+++ Data for this exercise +++
(** * AdaptiveCpp runtime utilities: [hipSYCL/runtime/util.hpp]

    A shallow embedding of [hipsycl::rt::static_array<Dim>], of the
    dimensionality conversions built on it ([embed_in_id3],
    [embed_in_range3], [extract_from_id3], [extract_from_range3]) and of the
    integer helpers [next_power_of_2], [power_of_2_ceil], [ceil_division]
    and [next_multiple_of], followed by the properties of the code.

    Conventions of the embedding.
    - [std::size_t] and [std::uint64_t] are 64-bit unsigned integers (LP64).
      A value is a [Z] in [[0, 2^64)]; every arithmetic result is reduced
      modulo [2^64], as C++ does for unsigned types.
    - Undefined behaviour (division or remainder by zero, an index outside
      the array) and template instantiations that the compiler rejects
      ([enable_if], [static_assert]) are the result [None]; everything else
      is [Some v].
    - [std::array<std::size_t, Dim>] is a [list Z]; [_data[i] = v] is
      stdpp's [<[i:=v]>], [_data[i]] is [!!]. *)

From Stdlib Require Import ZArith Lia Bool.
From stdpp Require Import base option list gmap.

Local Open Scope Z_scope.

(** ** 64-bit unsigned machine arithmetic *)

Module U64.

Definition bits : Z := 64.
Definition modulus : Z := 2 ^ bits.

(** The values a [std::uint64_t] can hold. *)
Definition in_range (z : Z) : Prop := 0 <= z < modulus.

Definition wrap (z : Z) : Z := z mod modulus.

Definition add (a b : Z) : Z := wrap (a + b).
Definition sub (a b : Z) : Z := wrap (a - b).
Definition mul (a b : Z) : Z := wrap (a * b).

(** [a / b] and [a % b]: undefined behaviour when [b] is zero. *)
Definition div (a b : Z) : option Z :=
  if b =? 0 then None else Some (a / b).
Definition rem (a b : Z) : option Z :=
  if b =? 0 then None else Some (a mod b).

(** [a >> n] for [0 <= n < 64]; no bit is shifted in from the left. *)
Definition shr (a n : Z) : Z := Z.shiftr a n.
(** [a | b]. *)
Definition or (a b : Z) : Z := Z.lor a b.

End U64.

(** ** Integer helpers (util.hpp, lines 208-238) *)

(** [a |= (a >> k)]. *)
Definition smear (a k : Z) : Z := U64.or a (U64.shr a k).

Definition next_power_of_2 (a : Z) : Z :=
  let a := smear a 1 in
  let a := smear a 2 in
  let a := smear a 4 in
  let a := smear a 8 in
  let a := smear a 16 in
  let a := smear a 32 in
  U64.add a 1.

Definition power_of_2_ceil (a : Z) : Z :=
  if a =? 0 then 0 else next_power_of_2 (U64.sub a 1).

Definition ceil_division (a b : Z) : option Z :=
  U64.div (U64.sub (U64.add a b) 1) b.

Definition next_multiple_of (a b : Z) : option Z :=
  q ← ceil_division a b; Some (U64.mul q b).
Definition commandHelp : string :=
"* |/welcomebot preview [team-name] | - preview the welcome message for the given team name. The current user's username will be used to render the template.
* |/welcomebot list| - list the teams for which welcome messages were defined
* |/welcomebot set_channel_welcome [welcome-message]| - set the welcome message for the given channel. Direct channels are not supported.
* |/welcomebot get_channel_welcome| - print the welcome message set for the given channel (if any)
* |/welcomebot delete_channel_welcome| - delete the welcome message for the given channel (if any)
".

Definition HelpCall : Handler := fun p req =>
  WriteJSON (NewTextResponse commandHelp).

Definition PreviewCall : Handler := fun p req =>
  WriteJSON (NewTextResponse "Shown Welcome Bot Preview").

Definition ListCall : Handler := fun p req =>
  (let welcomeMessages := "" in
   let c := fst (Decode req zeroCallRequest) in
   let client := AsBot (Context_ c) in
   '(welcomeMessages, err) ← KVGet p client KVAppPrefix "welcome_message" welcomeMessages;
   let message :=
     match err with
     | Some _ => "You need to set the `welcome_messages` with set_welcome_message"
     | None => "Shown Welcome Bot List"
     end in
   WriteJSON (NewTextResponse message)).

(** The reply chosen from the two results of [KVSet]:
    [err != nil || !isSet]. *)
Definition set_failed (isSet : bool) (err : option error) : bool :=
  match err with
  | Some _ => true
  | None => negb isSet
  end.
Lemma stage_entries_grows (entries : list value) :
  forall collection r collection',
    stage_entries entries collection = (r, collection') ->
    exists added,
      collection' = (collection ++ added)%list /\ Forall ingested added.
Proof.
  induction entries as [|entry entries IH]; intros collection r collection' H;
    cbn [stage_entries] in H.
  - injection H as _ <-. exists []. now rewrite app_nil_r.
  - destruct (stage_entry entry collection) as [c|e] eqn:Hentry.
    + destruct (IH _ _ _ H) as (added & -> & Hadded).
      apply stage_entry_ok in Hentry
        as [-> | (record & _ & Hno & ->)].
      * now exists added.
      * exists (staged record :: added). rewrite <- app_assoc.
        split; [reflexivity|]. constructor; [|assumption].
        now apply ingested_staged.
    + injection H as _ <-. exists []. now rewrite app_nil_r.
Qed.
Lemma second_is_block : is_block second_block.
Proof. exists (PyStr (hash genesis_block)), 35293. split; reflexivity. Qed.

Lemma two_blocks_are_blocks : Forall is_block [genesis_block; second_block].
Proof. repeat constructor; [exact genesis_is_block | exact second_is_block]. Qed.

Lemma valid_chain_spec_witness :
  ([genesis_block; second_block] ≠ [] ∧ Forall is_block [genesis_block; second_block]) ∧
  valid_chain [genesis_block; second_block] fresh = (Return true, fresh).
Proof.
  assert ([genesis_block; second_block] ≠ []) as Hne by discriminate.
  split; [split; [exact Hne | exact two_blocks_are_blocks]|].
  destruct (valid_chain_spec [genesis_block; second_block] fresh Hne two_blocks_are_blocks)
    as (b & Hrun & Htrue & _).
  rewrite Hrun. f_equal. f_equal. apply Htrue.
  intros [|[|i]] prev blk Hp Hb; try discriminate Hb.
  injection Hp as <-. injection Hb as <-. exact genesis_second_linked.
Defined.

(** C10: on the empty list [valid_chain] raises [IndexError] at [chain[0]],
    so a call that returns a boolean was given a non-empty chain. *)
Theorem valid_chain_empty_raises (self : state) :
  valid_chain [] self = (Raise IndexError, self) ∧
  ∀ candidate b, fst (valid_chain candidate self) = Return b → candidate ≠ [].
Proof.
  split; [reflexivity|]. intros candidate b H ->. discriminate H.
Qed.

(** ** Canonical serialisation and the block digest *)

Lemma ascii_compare_refl c : Ascii.compare c c = Eq.
Proof. apply N.compare_refl. Qed.

Lemma ascii_compare_lt_trans a b c :
  Ascii.compare a b = Lt → Ascii.compare b c = Lt → Ascii.compare a c = Lt.
Proof. unfold Ascii.compare. rewrite !N.compare_lt_iff. lia. Qed.
(* ===== verification/_CoqProject ===== *)
-Q . S2P
Prelude.v
Bytes.v
Compat.v
BitVector.v
Host.v
BlockCache.v
Device.v
HashTable.v
CacheList.v
Cache.v
CacheIo.v
CacheInv.v
CacheMiss.v
CachePut.v
CacheFill.v
CacheFetch.v
CacheLoop.v
CacheHold.v
CacheLaws.v
CacheFlush.v
CacheInit.v
CacheSpec.v
RamDisk.v
Myfs.v
Io.v
Sample.v
TmpBlocks.v
Bitmap.v
Inode.v
DStream.v
Resize.v
Dir.v
DirSpec.v
SkipList.v
Kernel.v
Links.v
Vnode.v
VnodeLists.v
VnodeInv.v
VnodeStep.v
VnodeTable.v
VnodeSpec.v
VnodeInit.v
VnodeOps.v
Descriptors.v
Paths.v
VnodeRefs.v
Syscalls.v
Mounts.v
Rootfs.v
RootfsTree.v
RootfsSpec.v
RootfsMount.v
RootfsPath.v
RootfsCalls.v
File.v
Mount.v
System.v
Argv.v
Libc.v
Hexdump.v
Shell.v
ShellSpec.v
Programs.v
Session.v
(* ===== verification/Host.v ===== *)
(** * Host: what the program takes from the C library and from stub.c

    Memory allocation, the clock, user ids, indeterminate stack bytes, and
    the semaphores of stub.c.  The environment is a parameter of a run:
    [h_oom] says which of the next allocations fail ([true] = fails; past the
    end of the list none does), [h_junk] is what an uninitialised buffer
    happens to hold. *)

From S2P Require Import Prelude Bytes.
Local Open Scope Z_scope.

Record host := Host {
  h_time : Z;
  h_uid : Z;
  h_gid : Z;
  h_brk : Z;           (** the next address the allocator hands out *)
  h_oom : list bool;
  h_junk : list byte;
}.

(** [malloc]/[calloc]: [None] is the NULL pointer, otherwise a new address. *)
Definition malloc (n : Z) : M host (option Z) := fun h =>
  match h_oom h with
  | true :: t => Done (None, Host (h_time h) (h_uid h) (h_gid h) (h_brk h) t (h_junk h))
  | oom => Done (Some (h_brk h),
             Host (h_time h) (h_uid h) (h_gid h) (h_brk h + Z.max 1 n) (tail oom) (h_junk h))
  end.

Definition time_null : M host Z := gets h_time.
Definition getuid : M host Z := gets h_uid.
Definition getgid : M host Z := gets h_gid.

(** [n] bytes of an uninitialised buffer. *)
Definition junk (n : Z) : M host (list byte) :=
  gets (fun h => take (Z.to_nat n) (h_junk h ++ replicate (Z.to_nat n) x00)).

(** The allocator never fails from here on. *)
Definition no_oom (h : host) : Prop := h_oom h = [].

(** ** Semaphores (stub.c)

    A [sem_id] is a pointer to the count; it is NULL in a zeroed structure
    and the program stores -1 in it for "no semaphore". *)
Inductive sem_id : Type :=
  | SemNull
  | SemBad
  | Sem (count : Z).

Definition create_sem (count : Z) : M host sem_id :=
  p ← malloc (4 + 1);
  match p with
  | Some _ => mret (Sem count)
  | None => fault
  end.

(** [free] of a pointer: freeing -1 is an error, freeing NULL does nothing. *)
Definition delete_sem (s : sem_id) : M host Z :=
  match s with SemBad => fault | _ => mret 0 end.

(** [sem > 0] on the pointer: true of every pointer but NULL, -1 included. *)
Definition sem_positive (s : sem_id) : bool :=
  match s with SemNull => false | _ => true end.

Definition acquire_sem : M sem_id Z :=
  s ← get;
  match s with
  | Sem c => if c <=? 0 then hang else _ ← modify (fun _ => Sem (c - 1)); mret 0
  | _ => fault
  end.

Definition release_sem : M sem_id Z :=
  s ← get;
  match s with
  | Sem c => _ ← modify (fun _ => Sem (c + 1)); mret 0
  | _ => fault
  end.

(** The variants that move several units; the check is for one unit only. *)
Definition acquire_sem_etc (count : Z) : M sem_id Z :=
  s ← get;
  match s with
  | Sem c => if c <=? 0 then hang else _ ← modify (fun _ => Sem (c - count)); mret 0
  | _ => fault
  end.

Definition release_sem_etc (count : Z) : M sem_id Z :=
  s ← get;
  match s with
  | Sem c => _ ← modify (fun _ => Sem (c + count)); mret 0
  | _ => fault
  end.

(** [snooze] sleeps a second, whatever it is asked. *)
Definition snooze : M host Z :=
  _ ← modify (fun h => Host (h_time h + 1) (h_uid h) (h_gid h) (h_brk h) (h_oom h) (h_junk h));
  mret 1.

(** ** Locks (lock.h, sysdep.c)

    The count of a free lock is 1; a second [LOCK] of a held lock would block
    for ever, which stub.c turns into [myfs_die]. *)
Record lock := Lock { l_c : Z; l_s : sem_id }.

(** stub.c adds to the count and returns the old value as an [int]. *)
Definition atomic_add (v : Z) : M Z Z := old ← get; _ ← modify (fun c => c + v); mret (i32 old).

Definition new_lock : M host (Z * lock) :=
  s ← create_sem 0;
  mret (0, Lock 1 s).

Definition free_lock (l : lock) : M host Z := _ ← delete_sem (l_s l); mret 0.

Definition LOCK : M lock unit :=
  old ← zoom l_c (fun c l => Lock c (l_s l)) (atomic_add (-1));
  if old <=? 0 then _ ← zoom l_s (fun s l => Lock (l_c l) s) acquire_sem; mret tt else mret tt.

Definition UNLOCK : M lock unit :=
  old ← zoom l_c (fun c l => Lock c (l_s l)) (atomic_add 1);
  if old <? 0 then _ ← zoom l_s (fun s l => Lock (l_c l) s) release_sem; mret tt else mret tt.

(** A lock of several units. *)
Record mlock := MLock { ml_s : sem_id }.

Definition new_mlock (c : Z) : M host (Z * mlock) :=
  s ← create_sem c;
  mret (0, MLock s).

Definition free_mlock (l : mlock) : M host Z := _ ← delete_sem (ml_s l); mret 0.

Definition LOCKM (cnt : Z) : M mlock Z := zoom ml_s (fun s _ => MLock s) (acquire_sem_etc cnt).
Definition UNLOCKM (cnt : Z) : M mlock Z := zoom ml_s (fun s _ => MLock s) (release_sem_etc cnt).

Lemma len_junk n h : wp (junk n) (fun d h' => h' = h /\ (0 <= n -> len d = n)) h.
Proof.
  unfold junk. apply wp_gets. split; [done|]. intros Hn. unfold len.
  rewrite length_take, length_app, length_replicate. lia.
Qed.

Lemma malloc_wp n h :
  no_oom h ->
  wp (malloc n) (fun p h' => p = Some (h_brk h) /\ no_oom h' /\ h_time h' = h_time h /\
      h_uid h' = h_uid h /\ h_gid h' = h_gid h /\ h_junk h' = h_junk h) h.
Proof. intros E. unfold wp, malloc, no_oom in *. by rewrite E. Qed.

(** Taking a free lock and giving it back. *)
Lemma LOCK_wp l : l_c l = 1 -> wp LOCK (fun _ l' => l' = Lock 0 (l_s l)) l.
Proof. destruct l as [c sm]. cbn. intros ->. done. Qed.
Lemma UNLOCK_wp l : l_c l = 0 -> wp UNLOCK (fun _ l' => l' = Lock 1 (l_s l)) l.
Proof. destruct l as [c sm]. cbn. intros ->. done. Qed.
+++
Problem:
Could you restate word for word the lines above from the one containing "h_time : Z;" through the one containing "(** ** Semaphores (stub.c)", both included, and nothing else?

Response to the exercise:
  h_time : Z;
  h_uid : Z;
  h_gid : Z;
  h_brk : Z;           (** the next address the allocator hands out *)
  h_oom : list bool;
  h_junk : list byte;
}.

(** [malloc]/[calloc]: [None] is the NULL pointer, otherwise a new address. *)
Definition malloc (n : Z) : M host (option Z) := fun h =>
  match h_oom h with
  | true :: t => Done (None, Host (h_time h) (h_uid h) (h_gid h) (h_brk h) t (h_junk h))
  | oom => Done (Some (h_brk h),
             Host (h_time h) (h_uid h) (h_gid h) (h_brk h + Z.max 1 n) (tail oom) (h_junk h))
  end.

Definition time_null : M host Z := gets h_time.
Definition getuid : M host Z := gets h_uid.
Definition getgid : M host Z := gets h_gid.

(** [n] bytes of an uninitialised buffer. *)
Definition junk (n : Z) : M host (list byte) :=
  gets (fun h => take (Z.to_nat n) (h_junk h ++ replicate (Z.to_nat n) x00)).

(** The allocator never fails from here on. *)
Definition no_oom (h : host) : Prop := h_oom h = [].

(** ** Semaphores (stub.c)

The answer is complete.